Each enjoys their time in the spotlight, with a number of classic races re-run with the focus on one athlete at a time. There were the Race of the Century series at Princeton, the AAA champs in Britain, the 1500m final in Los Angeles '32 and, of course, the 1936 Olympic final in Berlin.

This is meticulously researched, by the time you have finished there is nothing you will not know about the build-up to the great race. If you like athletics, you will love this. If you enjoy character studies into the men who became the first middle-distance track legends, there is plenty for your too.

One minor criticism is that there is perhaps too much verbatim drawing upon contemporary tracts.

- Dylan Cleaver

Monday, November 16, 2009

First great era of miling studied in new book


Conquerors of Time is the story of the first great era of miling from 1932-1936 and culminating in the 1500m at the 1936 Berlin Olympic Games.

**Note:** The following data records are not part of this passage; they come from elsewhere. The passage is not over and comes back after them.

(** The row of the INSERT: [$1 .. $16], and the defaults of the schema for
    the columns the statement leaves out. *)
Definition anomaly_values (now : Schema.instant) (nextval : Z)
    (kind sev : string) (data : AnomalyData) : Schema.anomaly_row := {|
  Schema.an_id := nextval;
  Schema.detected_at := now;
  Schema.anomaly_type := kind;
  Schema.severity := sev;
  Schema.confidence := Queries.prepare (confidence data);
  Schema.title := Queries.prepare (title data);
  Schema.description := Queries.prepare (description data);
  Schema.recommendation := Queries.prepare (recommendation data);
  Schema.affected_metrics :=
    Queries.prepare (or_else (affected_metrics data) (JArr []));
  Schema.baseline_data := Queries.prepare (JSON_stringify (baseline_data data));
  Schema.recent_data := Queries.prepare (JSON_stringify (recent_data data));
  Schema.statistical_significance :=
    Queries.prepare (statistical_significance data);
  Schema.historical_comparison := Queries.prepare (historical_comparison data);
  Schema.similar_past_events :=
    Queries.prepare (JSON_stringify (similar_past_events data));
  Schema.claude_prompt := Queries.prepare (claude_prompt data);
  Schema.claude_response :=
    Queries.prepare (JSON_stringify (claude_response data));
  Schema.analysis_duration_ms := Queries.prepare (analysis_duration_ms data);
  Schema.status := Some (status_or_active (status data));
  Schema.resolved_at := None;
  Schema.resolution_notes := JNull;
  Schema.user_acknowledged := JBool false;
  Schema.user_notes := JNull;
  Schema.view_count := Some 0;
  Schema.last_viewed_at := None
|}.

(** [insertAnomaly(data)]: the table after the INSERT and the row of
    [RETURNING id, detected_at]. The server rejects a NULL in a NOT NULL
    column, a value that does not fit the type of its column, and an id
    the sequence cannot give or the primary key already holds. *)
Definition insertAnomaly (now : Schema.instant) (nextval : Z)
    (data : AnomalyData) (t : list Schema.anomaly_row)
    : Queries.sql_result (list Schema.anomaly_row * (Z * Schema.instant)) :=
  match anomaly_type data, severity data with
  | Some kind, Some sev =>
      if is_null (Queries.prepare (confidence data))
         || is_null (Queries.prepare (title data))
         || is_null (Queries.prepare (description data))
      then Queries.Rejected "null value violates not-null constraint"
      else if negb (Schema.in_serial nextval)
      then Queries.Rejected "nextval: reached maximum value of sequence"
      else if negb (Schema.anomaly_fits (anomaly_values now nextval kind sev data))
      then Queries.Rejected "value out of range for the type of its column"
      else if existsb (fun r => Schema.an_id r =? nextval) t
      then Queries.Rejected "duplicate key value violates unique constraint"
      else Queries.Done (t ++ [anomaly_values now nextval kind sev data],
                         (nextval, now))
  | _, _ => Queries.Rejected "null value violates not-null constraint"
  end.

End Json.

(** An anomaly as the analysis step reports it, without a status. *)
Module Scenario.
Definition peg_alert : AnomalyData := {|
  anomaly_type := Some "peg_deviation";
  severity := Some "HIGH";
  confidence := JNum 1;
  title := JStr "eETH trades below peg";
  description := JStr "The eETH/ETH ratio left its band";
  recommendation := JUndefined;
  affected_metrics := JUndefined;
  baseline_data := JUndefined;
  recent_data := JUndefined;
  statistical_significance := JUndefined;
  historical_comparison := JUndefined;
  similar_past_events := JUndefined;
  claude_prompt := JUndefined;
  claude_response := JUndefined;
  analysis_duration_ms := JNum 840;
  status := None
|}.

It is the story of the runners who combined to achieve one of the most competitive eras in the sport, predominantly from both sides of the Atlantic Ocean, and resulting in the most eagerly awaited event at the Berlin Games.

Forget Jesse Owens' triumph, that was expected in the 100m, 200m and long jump. What the masses were waiting for was the race that pitted the Americans, headed by the world record-breaking supremo Glenn Cunningham, Gene Venzke and Archie San Romani, the defending champion from Italy, Luigi Beccali, the Englishmen Sydney Wooderson and the silver medalist in 1932 Jerry Cornes, the Canadian from British Guiana, Phil Edwards and the New Zealander who was a Rhodes Scholar to Oxford University, Jack Lovelock.

Their races, their ups, their downs, their injuries, their lives are all looked at in depth in the lead-up to the race which was going to take a world record to win, but who would the winner be? Even Adolf Hitler didn't want to miss the race, and it was held up while he took his place in his official box.

A revolutionary tactic was unleashed to claim the race, a tactic still in vogue among the top competitors in the 1500m nowadays. Author Lynn McConnell, in his 16th book, studies the lead-up to the event, the plotting that went into winning the race and brings to light new information in the understanding of this unique brotherhood of athletes.

Their lives after the race also provide much fascinating material and McConnell has spanned the globe in the search for information to bring the characters to life. Families have been a great source of information and the story unfolds in a compelling example of sport from a golden era.